Brief — Your answer should be the lines below from the one holding "take (Z.to_nat (be_get field)) rest ++" through the one holding "replace (PutUint32 (be_get", copied exactly and with nothing else.

Data section —
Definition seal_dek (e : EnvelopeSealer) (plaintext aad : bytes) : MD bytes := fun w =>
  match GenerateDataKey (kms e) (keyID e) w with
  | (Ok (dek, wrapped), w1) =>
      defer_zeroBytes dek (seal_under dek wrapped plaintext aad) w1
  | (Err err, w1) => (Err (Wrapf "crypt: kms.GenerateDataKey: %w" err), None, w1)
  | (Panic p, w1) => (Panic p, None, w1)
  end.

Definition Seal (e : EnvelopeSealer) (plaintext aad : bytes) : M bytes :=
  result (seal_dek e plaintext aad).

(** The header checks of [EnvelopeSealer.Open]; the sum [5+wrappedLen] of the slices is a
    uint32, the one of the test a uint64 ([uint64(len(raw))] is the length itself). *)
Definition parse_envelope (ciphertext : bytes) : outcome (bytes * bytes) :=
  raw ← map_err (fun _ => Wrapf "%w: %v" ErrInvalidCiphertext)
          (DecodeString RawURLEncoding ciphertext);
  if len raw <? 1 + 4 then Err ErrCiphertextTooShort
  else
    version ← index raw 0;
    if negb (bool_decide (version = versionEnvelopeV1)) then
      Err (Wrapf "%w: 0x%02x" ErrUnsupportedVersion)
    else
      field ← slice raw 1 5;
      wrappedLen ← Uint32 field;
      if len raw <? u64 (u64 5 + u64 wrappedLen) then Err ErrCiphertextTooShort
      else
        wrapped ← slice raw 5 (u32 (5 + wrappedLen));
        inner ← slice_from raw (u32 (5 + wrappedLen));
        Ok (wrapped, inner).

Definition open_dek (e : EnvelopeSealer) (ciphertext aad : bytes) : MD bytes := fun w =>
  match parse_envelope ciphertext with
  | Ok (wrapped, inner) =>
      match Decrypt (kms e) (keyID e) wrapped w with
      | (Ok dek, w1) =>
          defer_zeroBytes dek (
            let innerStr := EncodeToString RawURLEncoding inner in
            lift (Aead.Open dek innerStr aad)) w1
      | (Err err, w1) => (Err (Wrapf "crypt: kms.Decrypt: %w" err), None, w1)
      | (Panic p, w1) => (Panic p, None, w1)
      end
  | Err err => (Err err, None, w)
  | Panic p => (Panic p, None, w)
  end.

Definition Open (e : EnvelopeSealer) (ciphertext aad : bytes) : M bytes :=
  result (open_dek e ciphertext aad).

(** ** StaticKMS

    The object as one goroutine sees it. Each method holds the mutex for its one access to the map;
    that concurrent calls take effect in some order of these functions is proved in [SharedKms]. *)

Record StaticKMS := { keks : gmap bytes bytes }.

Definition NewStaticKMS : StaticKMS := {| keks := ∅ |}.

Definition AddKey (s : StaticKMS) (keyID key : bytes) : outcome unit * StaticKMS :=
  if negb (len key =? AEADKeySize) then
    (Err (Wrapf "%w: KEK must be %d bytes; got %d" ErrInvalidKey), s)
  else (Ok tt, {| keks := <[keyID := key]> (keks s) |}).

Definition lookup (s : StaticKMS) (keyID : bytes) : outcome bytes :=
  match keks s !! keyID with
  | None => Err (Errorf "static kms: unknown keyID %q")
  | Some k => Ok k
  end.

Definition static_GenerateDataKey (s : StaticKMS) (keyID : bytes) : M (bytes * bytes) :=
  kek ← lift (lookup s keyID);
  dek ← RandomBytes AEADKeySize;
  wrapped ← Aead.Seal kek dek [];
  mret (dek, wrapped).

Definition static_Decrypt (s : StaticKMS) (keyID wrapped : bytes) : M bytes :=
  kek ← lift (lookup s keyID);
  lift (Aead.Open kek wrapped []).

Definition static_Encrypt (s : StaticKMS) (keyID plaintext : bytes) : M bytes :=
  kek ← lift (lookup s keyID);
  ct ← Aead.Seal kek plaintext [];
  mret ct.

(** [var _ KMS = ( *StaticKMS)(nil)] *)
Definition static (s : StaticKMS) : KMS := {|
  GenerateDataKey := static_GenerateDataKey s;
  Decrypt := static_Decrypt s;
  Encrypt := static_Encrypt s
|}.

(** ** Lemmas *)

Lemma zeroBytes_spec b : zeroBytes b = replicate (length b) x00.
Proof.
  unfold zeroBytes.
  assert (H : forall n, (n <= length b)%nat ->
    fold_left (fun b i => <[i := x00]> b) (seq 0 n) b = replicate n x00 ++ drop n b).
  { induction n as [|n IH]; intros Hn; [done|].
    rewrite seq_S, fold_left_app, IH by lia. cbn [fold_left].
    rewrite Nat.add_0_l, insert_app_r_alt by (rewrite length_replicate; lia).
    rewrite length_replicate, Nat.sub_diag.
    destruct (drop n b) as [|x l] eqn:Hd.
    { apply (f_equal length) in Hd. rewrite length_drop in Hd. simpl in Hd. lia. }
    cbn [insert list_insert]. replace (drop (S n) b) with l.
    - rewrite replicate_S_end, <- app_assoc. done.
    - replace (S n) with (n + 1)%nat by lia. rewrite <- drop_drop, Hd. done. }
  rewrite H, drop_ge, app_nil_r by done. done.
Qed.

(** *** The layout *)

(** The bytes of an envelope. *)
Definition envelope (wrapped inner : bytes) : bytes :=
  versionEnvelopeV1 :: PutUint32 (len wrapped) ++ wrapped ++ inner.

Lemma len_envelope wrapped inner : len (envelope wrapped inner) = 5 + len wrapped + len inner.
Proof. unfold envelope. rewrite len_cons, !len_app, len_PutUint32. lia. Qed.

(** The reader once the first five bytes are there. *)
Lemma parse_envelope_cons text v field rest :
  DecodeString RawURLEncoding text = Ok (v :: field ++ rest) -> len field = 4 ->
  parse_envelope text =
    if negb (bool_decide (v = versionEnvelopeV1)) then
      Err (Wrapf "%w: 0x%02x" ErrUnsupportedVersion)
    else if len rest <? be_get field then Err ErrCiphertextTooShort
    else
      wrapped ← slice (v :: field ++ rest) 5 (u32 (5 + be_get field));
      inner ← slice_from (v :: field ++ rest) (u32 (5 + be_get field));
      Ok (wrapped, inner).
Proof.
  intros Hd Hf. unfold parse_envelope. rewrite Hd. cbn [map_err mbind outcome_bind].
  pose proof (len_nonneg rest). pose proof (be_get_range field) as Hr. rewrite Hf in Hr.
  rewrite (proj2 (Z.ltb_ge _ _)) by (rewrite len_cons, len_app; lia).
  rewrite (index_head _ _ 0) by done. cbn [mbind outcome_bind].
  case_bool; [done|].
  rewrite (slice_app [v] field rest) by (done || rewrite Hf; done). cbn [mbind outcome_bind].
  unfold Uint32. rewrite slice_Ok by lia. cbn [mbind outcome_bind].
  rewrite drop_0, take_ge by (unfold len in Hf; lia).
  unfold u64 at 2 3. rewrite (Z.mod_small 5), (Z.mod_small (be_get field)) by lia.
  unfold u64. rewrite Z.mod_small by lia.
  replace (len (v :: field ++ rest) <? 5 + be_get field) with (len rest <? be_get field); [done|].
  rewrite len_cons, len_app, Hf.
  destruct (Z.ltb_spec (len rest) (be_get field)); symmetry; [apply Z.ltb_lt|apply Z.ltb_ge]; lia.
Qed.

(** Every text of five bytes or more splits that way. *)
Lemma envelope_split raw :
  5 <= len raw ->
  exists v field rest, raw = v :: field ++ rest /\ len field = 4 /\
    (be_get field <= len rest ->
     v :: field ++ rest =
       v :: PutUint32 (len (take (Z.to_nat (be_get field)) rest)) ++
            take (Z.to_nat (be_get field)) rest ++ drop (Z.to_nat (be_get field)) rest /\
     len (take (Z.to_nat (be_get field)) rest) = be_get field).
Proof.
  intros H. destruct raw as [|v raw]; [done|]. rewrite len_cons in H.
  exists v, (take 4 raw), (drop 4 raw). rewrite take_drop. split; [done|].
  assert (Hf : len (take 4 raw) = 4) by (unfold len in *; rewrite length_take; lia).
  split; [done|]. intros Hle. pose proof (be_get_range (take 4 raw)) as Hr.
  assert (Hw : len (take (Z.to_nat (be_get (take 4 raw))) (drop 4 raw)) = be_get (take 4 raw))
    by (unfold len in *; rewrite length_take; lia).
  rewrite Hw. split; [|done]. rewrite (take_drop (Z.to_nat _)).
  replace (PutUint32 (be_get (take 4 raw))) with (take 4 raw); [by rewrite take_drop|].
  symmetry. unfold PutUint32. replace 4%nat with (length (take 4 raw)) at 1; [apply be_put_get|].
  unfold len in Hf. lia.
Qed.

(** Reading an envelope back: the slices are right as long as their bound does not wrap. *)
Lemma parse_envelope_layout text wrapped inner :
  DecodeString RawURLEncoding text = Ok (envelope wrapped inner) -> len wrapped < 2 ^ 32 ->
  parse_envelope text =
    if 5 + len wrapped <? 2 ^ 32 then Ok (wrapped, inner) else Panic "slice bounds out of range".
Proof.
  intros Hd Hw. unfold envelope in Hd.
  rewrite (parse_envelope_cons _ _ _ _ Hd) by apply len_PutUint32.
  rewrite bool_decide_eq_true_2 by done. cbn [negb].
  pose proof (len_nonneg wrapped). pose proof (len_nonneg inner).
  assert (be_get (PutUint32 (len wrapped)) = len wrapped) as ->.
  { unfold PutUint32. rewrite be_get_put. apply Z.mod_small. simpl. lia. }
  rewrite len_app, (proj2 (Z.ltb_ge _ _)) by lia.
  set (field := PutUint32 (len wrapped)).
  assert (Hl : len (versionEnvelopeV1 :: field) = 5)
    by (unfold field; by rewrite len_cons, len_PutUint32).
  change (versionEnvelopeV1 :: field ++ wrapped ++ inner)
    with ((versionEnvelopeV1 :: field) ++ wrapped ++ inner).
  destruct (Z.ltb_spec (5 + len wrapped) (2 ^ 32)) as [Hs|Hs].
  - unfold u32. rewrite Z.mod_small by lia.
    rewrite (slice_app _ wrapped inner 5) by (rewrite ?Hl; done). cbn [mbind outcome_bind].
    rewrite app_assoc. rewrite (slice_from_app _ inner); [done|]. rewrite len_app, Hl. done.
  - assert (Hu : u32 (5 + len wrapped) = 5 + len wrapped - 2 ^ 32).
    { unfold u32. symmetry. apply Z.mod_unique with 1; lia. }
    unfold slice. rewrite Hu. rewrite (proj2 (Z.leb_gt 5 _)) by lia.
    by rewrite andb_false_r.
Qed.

Your response —
            take (Z.to_nat (be_get field)) rest ++ drop (Z.to_nat (be_get field)) rest /\
     len (take (Z.to_nat (be_get field)) rest) = be_get field).
Proof.
  intros H. destruct raw as [|v raw]; [done|]. rewrite len_cons in H.
  exists v, (take 4 raw), (drop 4 raw). rewrite take_drop. split; [done|].
  assert (Hf : len (take 4 raw) = 4) by (unfold len in *; rewrite length_take; lia).
  split; [done|]. intros Hle. pose proof (be_get_range (take 4 raw)) as Hr.
  assert (Hw : len (take (Z.to_nat (be_get (take 4 raw))) (drop 4 raw)) = be_get (take 4 raw))
    by (unfold len in *; rewrite length_take; lia).
  rewrite Hw. split; [|done]. rewrite (take_drop (Z.to_nat _)).
  replace (PutUint32 (be_get (take 4 raw))) with (take 4 raw); [by rewrite take_drop|].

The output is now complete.